▶ **Task description**
Should a line in the entries below contain "rows", return that line.

▶ **Material supplied**
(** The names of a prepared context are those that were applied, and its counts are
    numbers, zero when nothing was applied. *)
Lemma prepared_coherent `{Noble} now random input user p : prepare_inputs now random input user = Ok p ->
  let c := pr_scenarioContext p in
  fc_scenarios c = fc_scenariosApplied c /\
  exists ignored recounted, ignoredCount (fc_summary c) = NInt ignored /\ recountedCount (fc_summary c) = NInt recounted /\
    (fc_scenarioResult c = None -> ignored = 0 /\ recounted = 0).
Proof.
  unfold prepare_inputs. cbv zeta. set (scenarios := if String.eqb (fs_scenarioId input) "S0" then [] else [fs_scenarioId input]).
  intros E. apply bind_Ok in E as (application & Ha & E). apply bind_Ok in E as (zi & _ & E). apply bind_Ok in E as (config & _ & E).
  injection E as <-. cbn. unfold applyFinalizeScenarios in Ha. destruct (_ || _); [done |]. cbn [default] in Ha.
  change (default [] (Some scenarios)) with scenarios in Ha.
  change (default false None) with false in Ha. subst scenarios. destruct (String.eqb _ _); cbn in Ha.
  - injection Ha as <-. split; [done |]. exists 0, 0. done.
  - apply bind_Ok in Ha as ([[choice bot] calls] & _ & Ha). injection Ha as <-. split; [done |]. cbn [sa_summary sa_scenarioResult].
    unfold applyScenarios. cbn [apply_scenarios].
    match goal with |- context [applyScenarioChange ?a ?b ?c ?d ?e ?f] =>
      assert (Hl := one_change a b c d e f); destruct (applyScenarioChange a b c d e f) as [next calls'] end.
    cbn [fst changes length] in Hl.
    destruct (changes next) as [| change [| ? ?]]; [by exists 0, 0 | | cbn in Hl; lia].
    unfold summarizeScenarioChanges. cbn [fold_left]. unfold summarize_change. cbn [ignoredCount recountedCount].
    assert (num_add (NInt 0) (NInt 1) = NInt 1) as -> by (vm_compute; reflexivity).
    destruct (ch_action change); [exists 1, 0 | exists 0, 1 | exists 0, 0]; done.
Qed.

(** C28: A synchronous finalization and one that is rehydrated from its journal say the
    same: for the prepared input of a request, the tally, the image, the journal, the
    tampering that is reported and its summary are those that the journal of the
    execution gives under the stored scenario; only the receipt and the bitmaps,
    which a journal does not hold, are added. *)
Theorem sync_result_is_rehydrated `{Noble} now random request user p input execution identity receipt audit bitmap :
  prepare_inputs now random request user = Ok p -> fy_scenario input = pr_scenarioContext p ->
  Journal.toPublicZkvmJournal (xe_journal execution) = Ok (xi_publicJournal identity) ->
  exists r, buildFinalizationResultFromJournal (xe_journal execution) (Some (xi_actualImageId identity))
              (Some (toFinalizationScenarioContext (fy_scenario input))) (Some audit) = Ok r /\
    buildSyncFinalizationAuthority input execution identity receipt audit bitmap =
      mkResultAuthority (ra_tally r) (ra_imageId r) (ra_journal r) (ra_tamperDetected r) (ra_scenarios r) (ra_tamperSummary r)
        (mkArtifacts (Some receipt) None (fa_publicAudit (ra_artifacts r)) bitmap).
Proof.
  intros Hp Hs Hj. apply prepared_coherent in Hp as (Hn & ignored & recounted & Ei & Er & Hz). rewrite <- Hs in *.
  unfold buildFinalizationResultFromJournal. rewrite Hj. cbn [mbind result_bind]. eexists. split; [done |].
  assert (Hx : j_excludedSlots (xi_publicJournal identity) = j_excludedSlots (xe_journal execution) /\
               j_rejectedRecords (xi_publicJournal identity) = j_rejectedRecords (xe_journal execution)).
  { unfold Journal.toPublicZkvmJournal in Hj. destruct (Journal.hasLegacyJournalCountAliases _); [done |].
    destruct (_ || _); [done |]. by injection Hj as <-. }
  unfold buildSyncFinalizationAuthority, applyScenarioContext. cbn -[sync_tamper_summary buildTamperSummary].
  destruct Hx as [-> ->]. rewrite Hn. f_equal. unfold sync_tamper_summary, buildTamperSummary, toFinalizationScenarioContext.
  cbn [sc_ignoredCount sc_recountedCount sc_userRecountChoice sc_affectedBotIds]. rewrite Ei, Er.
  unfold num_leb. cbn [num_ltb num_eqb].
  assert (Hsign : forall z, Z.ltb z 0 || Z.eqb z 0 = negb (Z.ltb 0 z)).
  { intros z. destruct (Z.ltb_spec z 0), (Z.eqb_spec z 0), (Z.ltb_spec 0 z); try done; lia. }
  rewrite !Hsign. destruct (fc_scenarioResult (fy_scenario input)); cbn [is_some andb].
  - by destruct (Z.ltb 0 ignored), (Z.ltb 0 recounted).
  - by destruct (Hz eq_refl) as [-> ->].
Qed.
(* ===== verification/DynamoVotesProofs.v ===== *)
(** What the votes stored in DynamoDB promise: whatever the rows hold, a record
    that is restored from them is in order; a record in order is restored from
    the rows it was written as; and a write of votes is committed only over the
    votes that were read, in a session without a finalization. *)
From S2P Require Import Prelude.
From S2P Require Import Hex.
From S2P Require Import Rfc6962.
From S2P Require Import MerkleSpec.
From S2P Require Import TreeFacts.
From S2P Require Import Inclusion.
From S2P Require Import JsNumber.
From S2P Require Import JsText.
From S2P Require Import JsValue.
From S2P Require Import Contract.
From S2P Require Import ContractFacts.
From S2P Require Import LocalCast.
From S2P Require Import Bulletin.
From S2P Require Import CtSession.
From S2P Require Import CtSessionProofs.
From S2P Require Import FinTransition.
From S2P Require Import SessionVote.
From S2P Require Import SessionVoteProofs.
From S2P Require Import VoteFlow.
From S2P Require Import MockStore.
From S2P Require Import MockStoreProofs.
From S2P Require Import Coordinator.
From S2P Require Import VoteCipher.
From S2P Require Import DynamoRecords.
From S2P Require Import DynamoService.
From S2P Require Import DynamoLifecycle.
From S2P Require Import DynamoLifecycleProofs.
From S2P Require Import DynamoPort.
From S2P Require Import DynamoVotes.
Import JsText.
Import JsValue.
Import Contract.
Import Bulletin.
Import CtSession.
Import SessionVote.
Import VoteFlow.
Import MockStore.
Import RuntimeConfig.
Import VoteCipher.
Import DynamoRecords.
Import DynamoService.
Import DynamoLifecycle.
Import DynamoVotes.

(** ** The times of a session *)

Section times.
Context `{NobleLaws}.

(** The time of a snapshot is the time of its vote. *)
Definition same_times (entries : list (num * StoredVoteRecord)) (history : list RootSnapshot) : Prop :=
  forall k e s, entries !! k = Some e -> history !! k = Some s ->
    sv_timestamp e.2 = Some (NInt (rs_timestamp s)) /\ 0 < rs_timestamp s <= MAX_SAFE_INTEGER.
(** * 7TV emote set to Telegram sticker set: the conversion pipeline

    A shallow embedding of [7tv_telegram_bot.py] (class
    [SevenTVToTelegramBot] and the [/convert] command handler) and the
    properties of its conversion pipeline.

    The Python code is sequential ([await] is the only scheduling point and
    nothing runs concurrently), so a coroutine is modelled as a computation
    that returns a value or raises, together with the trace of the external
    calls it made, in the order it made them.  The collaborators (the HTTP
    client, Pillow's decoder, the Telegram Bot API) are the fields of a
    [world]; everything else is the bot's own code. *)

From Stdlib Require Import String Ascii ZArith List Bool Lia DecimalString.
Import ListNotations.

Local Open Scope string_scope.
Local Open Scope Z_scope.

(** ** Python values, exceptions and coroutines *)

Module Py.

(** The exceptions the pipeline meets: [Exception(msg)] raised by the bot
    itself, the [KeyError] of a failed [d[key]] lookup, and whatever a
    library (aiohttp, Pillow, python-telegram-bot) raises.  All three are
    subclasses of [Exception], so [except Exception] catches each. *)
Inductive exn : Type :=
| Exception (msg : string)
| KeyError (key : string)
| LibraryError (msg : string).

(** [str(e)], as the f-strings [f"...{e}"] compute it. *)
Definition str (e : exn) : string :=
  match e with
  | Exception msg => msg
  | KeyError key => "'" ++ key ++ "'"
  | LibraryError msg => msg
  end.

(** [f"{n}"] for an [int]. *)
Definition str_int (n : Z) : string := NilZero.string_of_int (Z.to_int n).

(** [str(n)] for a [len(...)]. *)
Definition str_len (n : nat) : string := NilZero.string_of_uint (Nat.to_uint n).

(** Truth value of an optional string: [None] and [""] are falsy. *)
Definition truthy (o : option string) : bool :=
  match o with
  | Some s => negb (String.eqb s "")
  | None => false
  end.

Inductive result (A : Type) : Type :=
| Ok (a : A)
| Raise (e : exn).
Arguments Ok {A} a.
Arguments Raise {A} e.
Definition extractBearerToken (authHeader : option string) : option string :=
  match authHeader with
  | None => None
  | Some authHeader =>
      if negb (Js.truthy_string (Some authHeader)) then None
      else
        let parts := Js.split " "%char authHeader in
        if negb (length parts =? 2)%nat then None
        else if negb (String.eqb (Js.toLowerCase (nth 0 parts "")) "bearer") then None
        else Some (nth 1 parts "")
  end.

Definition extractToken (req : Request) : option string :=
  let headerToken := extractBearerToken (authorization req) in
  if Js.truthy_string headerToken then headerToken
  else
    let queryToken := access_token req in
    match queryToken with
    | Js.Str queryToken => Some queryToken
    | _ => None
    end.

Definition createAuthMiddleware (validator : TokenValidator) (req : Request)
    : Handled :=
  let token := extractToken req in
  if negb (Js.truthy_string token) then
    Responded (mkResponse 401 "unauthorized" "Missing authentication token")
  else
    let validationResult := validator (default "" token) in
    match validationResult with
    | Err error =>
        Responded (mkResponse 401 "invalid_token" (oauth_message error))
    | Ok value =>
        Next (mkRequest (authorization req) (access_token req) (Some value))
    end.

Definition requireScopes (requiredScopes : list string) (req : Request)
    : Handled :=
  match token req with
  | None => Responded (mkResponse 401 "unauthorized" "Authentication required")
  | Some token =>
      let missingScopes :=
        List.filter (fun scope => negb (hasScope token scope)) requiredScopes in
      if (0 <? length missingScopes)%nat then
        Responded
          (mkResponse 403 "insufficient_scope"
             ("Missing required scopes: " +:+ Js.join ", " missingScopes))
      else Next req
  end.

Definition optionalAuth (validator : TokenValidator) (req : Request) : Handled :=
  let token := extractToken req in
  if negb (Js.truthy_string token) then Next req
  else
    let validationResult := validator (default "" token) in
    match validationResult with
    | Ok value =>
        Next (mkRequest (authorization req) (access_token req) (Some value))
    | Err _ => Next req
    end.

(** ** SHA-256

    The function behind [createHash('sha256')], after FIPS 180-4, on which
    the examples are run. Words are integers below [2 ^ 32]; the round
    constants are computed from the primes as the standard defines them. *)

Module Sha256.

▶ **Worked solution**
(** What the votes stored in DynamoDB promise: whatever the rows hold, a record
    the rows it was written as; and a write of votes is committed only over the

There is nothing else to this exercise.